When you reach the line that contains "Local Open Scope Z_scope." in the data below, start reproducing lines exactly, and stop after the line that contains "is never mapped to an ASCII one. *)".

********

(** * image-compressor: the batch compression pipeline of [src/index.js]

    The repository is a command-line driver around an image codec.  Its
    source comes in two variants of the same file:

    - the JPEG-only variant (lines 1-149), which re-encodes every discovered
      file as JPEG under its original name;
    - the multi-format variant (lines 150-345), which takes a target
      extension, picks the encoder from it and renames the output.

    Both are embedded below, in a state-and-exception monad over an abstract
    platform (file system, codec, clock) and a trace of the observable calls
    (console, spinner, progress bar, codec, directory creation).  JavaScript
    numbers are IEEE-754 binary64 values, modelled by Rocq's primitive
    floats.

    The file has the library functions the program calls ([Js], [Path],
    [Number]), the platform and the monad, the two variants, the vocabulary
    of the statements and a small concrete platform; then the facts: how a
    call, the loop and a whole run behave, and the properties of the
    specification, each marked with its number.  The last part has further
    properties of the code, marked X1, X2, and so on. *)

From Stdlib Require Import ZArith Floats Ascii String List Bool Lia.
From stdpp Require Import base tactics option list strings pretty.

Local Open Scope string_scope.
Local Open Scope list_scope.
Local Open Scope Z_scope.

(** ** JavaScript strings

    A string is modelled by its UTF-8 bytes.  The only characters the program
    inspects are ASCII (the dot, the slash and the letters of the four
    extensions), and an ASCII byte never occurs inside a multi-byte
    sequence. *)

Module Js.

Definition is_upper (c : ascii) : bool :=
  let n := nat_of_ascii c in (65 <=? n)%nat && (n <=? 90)%nat.

Definition is_lower (c : ascii) : bool :=
  let n := nat_of_ascii c in (97 <=? n)%nat && (n <=? 122)%nat.

Definition lower_char (c : ascii) : ascii :=
  if is_upper c then ascii_of_nat (nat_of_ascii c + 32) else c.

(** [Canonicalize] of a regular expression with the [i] flag and without the
    [u] flag: the character is upper-cased, except that a non-ASCII character
    is never mapped to an ASCII one. *)
Definition canonicalize (c : ascii) : ascii :=
  if is_lower c then ascii_of_nat (nat_of_ascii c - 32) else c.

(** [String.prototype.toLowerCase].  No character outside ASCII lower-cases to
    one of the letters of [jpeg], [jpg], [webp] or [png] (the Kelvin sign and
    the dotted capital I map to [k] and [i]), so on the comparisons the
    program makes the byte-wise function agrees with the Unicode one. *)
Fixpoint toLowerCase (s : string) : string :=
  match s with
  | EmptyString => EmptyString
  | String c s' => String (lower_char c) (toLowerCase s')
  end.
(** The grid-test controller rejects every point outside its workspace,
    with any margin [eps >= 0]. *)
Lemma grid_rejects_out_of_reach (x y eps : R) :
  0 <= eps ->
  sqrt (x ^ 2 + y ^ 2) > GridTest.max_reach + eps \/
  sqrt (x ^ 2 + y ^ 2) < GridTest.min_reach - eps ->
  GridTest.inverse_kinematics x y = (0, 0, false).
Proof.
  intros He H. unfold GridTest.inverse_kinematics, Py.gtb, Py.ltb.
  destruct (Rgt_dec (sqrt (x ^ 2 + y ^ 2)) GridTest.max_reach) as [_ | H1];
    [reflexivity |].
  destruct (Rlt_dec (sqrt (x ^ 2 + y ^ 2)) GridTest.min_reach) as [_ | H2];
    [reflexivity |].
  exfalso. destruct H; lra.
Qed.

(** C2 (the code at the failing input).  The point [(400, 0)] lies beyond
    the reach [315] of the script's robot by [85] mm, and
    [ScaraRobot.inverse_kinematics] does not reject it: it returns the
    pose [(0, 0)], which is not [None], so the test [t1 is None] of the
    command loop does not see an unreachable point; the grid-test
    controller rejects the same point. *)
Theorem ik3_accepts_out_of_reach :
  sqrt (400 ^ 2 + 0 ^ 2) > IK3.max_reach IK3.robot + 1 /\
  IK3.inverse_kinematics IK3.robot 400 0 = (0, 0) /\
  IK3.robot_ik IK3.robot 400 0 = Some (0, 0) /\
  GridTest.inverse_kinematics 400 0 = (0, 0, false).
Proof.
  assert (Hs : sqrt (400 ^ 2 + 0 ^ 2) = 400) by (apply sqrt_sq_of_pos; lra).
  split.
  { rewrite Hs. unfold IK3.max_reach, IK3.robot, IK3.L1, IK3.L2.
    cbn [IK3.l1 IK3.l2]. lra. }
  split; [exact ik3_at_400_0 |].
  split; [unfold IK3.robot_ik; rewrite ik3_at_400_0; reflexivity |].
  apply (grid_rejects_out_of_reach 400 0 1); [lra |].
  left. rewrite Hs. unfold GridTest.max_reach, GridTest.L1, GridTest.L2. lra.
Qed.

(** The elbow angle returned by [ScaraRobot.inverse_kinematics] has the
    clamped cosine. *)
Lemma ik3_elbow_cosine (rb : IK3.ScaraRobot) (x y : R) :
  IK3.l1 rb <> 0 -> IK3.l2 rb <> 0 -> (x, y) <> (0, 0) ->
  cos (snd (IK3.inverse_kinematics rb x y)) = IK3.clamp (IK3.raw_c2 rb x y).
Proof.
  intros Ha Hb Hxy.
  pose proof (pair_neq_origin x y Hxy) as Hd.
  unfold IK3.inverse_kinematics, IK3.raw_c2.
  destruct (Req_dec_T (2 * IK3.l1 rb * IK3.l2 rb) 0) as [E | _].
  { exfalso. assert (IK3.l1 rb * IK3.l2 rb = 0) by lra.
    destruct (Rmult_integral _ _ H); contradiction. }
  destruct (Req_dec_T (x ^ 2 + y ^ 2) 0) as [E | _]; [contradiction |].
  cbn [snd].
  set (c := IK3.clamp _).
  pose proof (clamp_range ((x ^ 2 + y ^ 2 - IK3.l1 rb ^ 2 - IK3.l2 rb ^ 2)
                           / (2 * IK3.l1 rb * IK3.l2 rb))) as Hc.
  fold c in Hc.
  assert (Hs : sqrt (1 - c ^ 2) * sqrt (1 - c ^ 2) = 1 - c ^ 2)
    by (apply sqrt_sqrt; nra).
  apply (atan2_unit c (sqrt (1 - c ^ 2))). nra.
Qed.
Lemma tables_in_catalog_order_witness :
  sqlite3_connect (sample_env sample_db never_stopped) (db_file sample_job)
    = Ok sample_db /\
  exists ka ke,
    added_sheets (trace (snd (run (sample_env sample_db never_stopped)
                                  sample_job)))
      = firstn ka (exported_names sample_db) /\
    executed (trace (snd (run (sample_env sample_db never_stopped)
                              sample_job)))
      = map select_query (firstn ke (exported_names sample_db)) /\
    (ka <= ke <= S ka)%nat.
Proof.
  split; [reflexivity |].
  exact (tables_in_catalog_order (sample_env sample_db never_stopped)
           sample_job sample_db eq_refl).
Defined.

Lemma cancelled_run_stops_at_first_set_flag_witness :
  sqlite3_connect (sample_env sample_db always_stopped) (db_file sample_job)
    = Ok sample_db /\
  fst (run (sample_env sample_db always_stopped) sample_job)
    = Raise SystemExit /\
  exists k,
    (k < List.length (exported_names sample_db))%nat /\
    stopped_at (sample_env sample_db always_stopped) k = true /\
    (forall j, (j < k)%nat ->
               stopped_at (sample_env sample_db always_stopped) j = false) /\
    Forall2 sheet_for (firstn (S k) (exported_names sample_db))
      (wb_sheets (book (snd (run (sample_env sample_db always_stopped)
                                 sample_job)))).
Proof.
  assert (Hexit : fst (run (sample_env sample_db always_stopped) sample_job)
                  = Raise SystemExit) by (vm_compute; reflexivity).
  split; [reflexivity |]. split; [exact Hexit |].
  exact (cancelled_run_stops_at_first_set_flag
           (sample_env sample_db always_stopped) sample_job sample_db
           eq_refl Hexit).
Defined.

Lemma returned_run_saw_no_flag_witness :
  sqlite3_connect (sample_env sample_db never_stopped) (db_file sample_job)
    = Ok sample_db /\
  fst (run (sample_env sample_db never_stopped) sample_job) = Ok tt /\
  stopped_at (sample_env sample_db never_stopped) 1 = false.
Proof.
  assert (Hok : fst (run (sample_env sample_db never_stopped) sample_job)
                = Ok tt) by (vm_compute; reflexivity).
  split; [reflexivity |]. split; [exact Hok |].
  apply (returned_run_saw_no_flag (sample_env sample_db never_stopped)
           sample_job sample_db eq_refl Hok 1%nat).
  cbn. lia.
Defined.

Lemma window_after_a_completed_run_witness :
  sqlite3_connect (sample_env sample_db never_stopped) (db_file sample_job)
    = Ok sample_db /\
  fst (run (sample_env sample_db never_stopped) sample_job) = Ok tt /\
  ConverterWindow.shown
    (trace (snd (run (sample_env sample_db never_stopped) sample_job)))
    start_window
  = {| ConverterWindow.win_prog := 100%Z;
       ConverterWindow.win_logs :=
         ["Saving excel file, please wait..."; "Done!"] |}.
Proof.
  assert (Hok : fst (run (sample_env sample_db never_stopped) sample_job)
                = Ok tt) by (vm_compute; reflexivity).
  split; [reflexivity |]. split; [exact Hok |].
  exact (window_after_a_completed_run (sample_env sample_db never_stopped)
           sample_job sample_db start_window eq_refl Hok).
Defined.




Lemma notifications_in_order_witness :
  sqlite3_connect (sample_env sample_db never_stopped) (db_file sample_job)
    = Ok sample_db /\
  fst (run (sample_env sample_db never_stopped) sample_job) = Ok tt /\
  exists pre,
    trace (snd (run (sample_env sample_db never_stopped) sample_job))
      = (pre ++ [EvWait; EvClose; EvDone])%list /\
    ~ In EvWait pre /\ ~ In EvClose pre /\ ~ In EvDone pre.
Proof.
  assert (Hok : fst (run (sample_env sample_db never_stopped) sample_job)
                = Ok tt) by (vm_compute; reflexivity).
  split; [reflexivity |]. split; [exact Hok |].
  destruct (notifications_in_order (sample_env sample_db never_stopped)
              sample_job sample_db eq_refl Hok) as (_ & Hpre & _).
  exact Hpre.
Defined.



Lemma quote_in_name_is_a_syntax_error_witness :
  no_quote "it" = true /\
  plain "s" = true /\
  fst (select_table quoted_db "it's" empty_world) = Raise syntax_error.
Proof.
  split; [reflexivity |]. split; [reflexivity |].
  exact (f_equal fst
           (quote_in_name_is_a_syntax_error quoted_db "it" "s" empty_world
              eq_refl eq_refl)).
Defined.

Lemma select_table_returns_header_and_rows_witness :
  no_quote "Logs" = true /\
  find_object sample_db "Logs" = Some logs /\
  fst (select_table sample_db "Logs" empty_world)
    = Ok [[VText "id"; VText "msg"]; [VInt 1; VText "ok"]].
Proof.
  split; [reflexivity |]. split; [reflexivity |].
  destruct (select_table_returns_header_and_rows sample_db "Logs" logs
              empty_world eq_refl eq_refl) as (_ & _ & _ & H).
  exact (f_equal fst H).
Defined.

********

Your solution:
Local Open Scope Z_scope.

(** ** JavaScript strings

    A string is modelled by its UTF-8 bytes.  The only characters the program
    inspects are ASCII (the dot, the slash and the letters of the four
    extensions), and an ASCII byte never occurs inside a multi-byte
    sequence. *)

Module Js.

Definition is_upper (c : ascii) : bool :=
  let n := nat_of_ascii c in (65 <=? n)%nat && (n <=? 90)%nat.

Definition is_lower (c : ascii) : bool :=
  let n := nat_of_ascii c in (97 <=? n)%nat && (n <=? 122)%nat.

Definition lower_char (c : ascii) : ascii :=
  if is_upper c then ascii_of_nat (nat_of_ascii c + 32) else c.

(** [Canonicalize] of a regular expression with the [i] flag and without the
    [u] flag: the character is upper-cased, except that a non-ASCII character
    is never mapped to an ASCII one. *)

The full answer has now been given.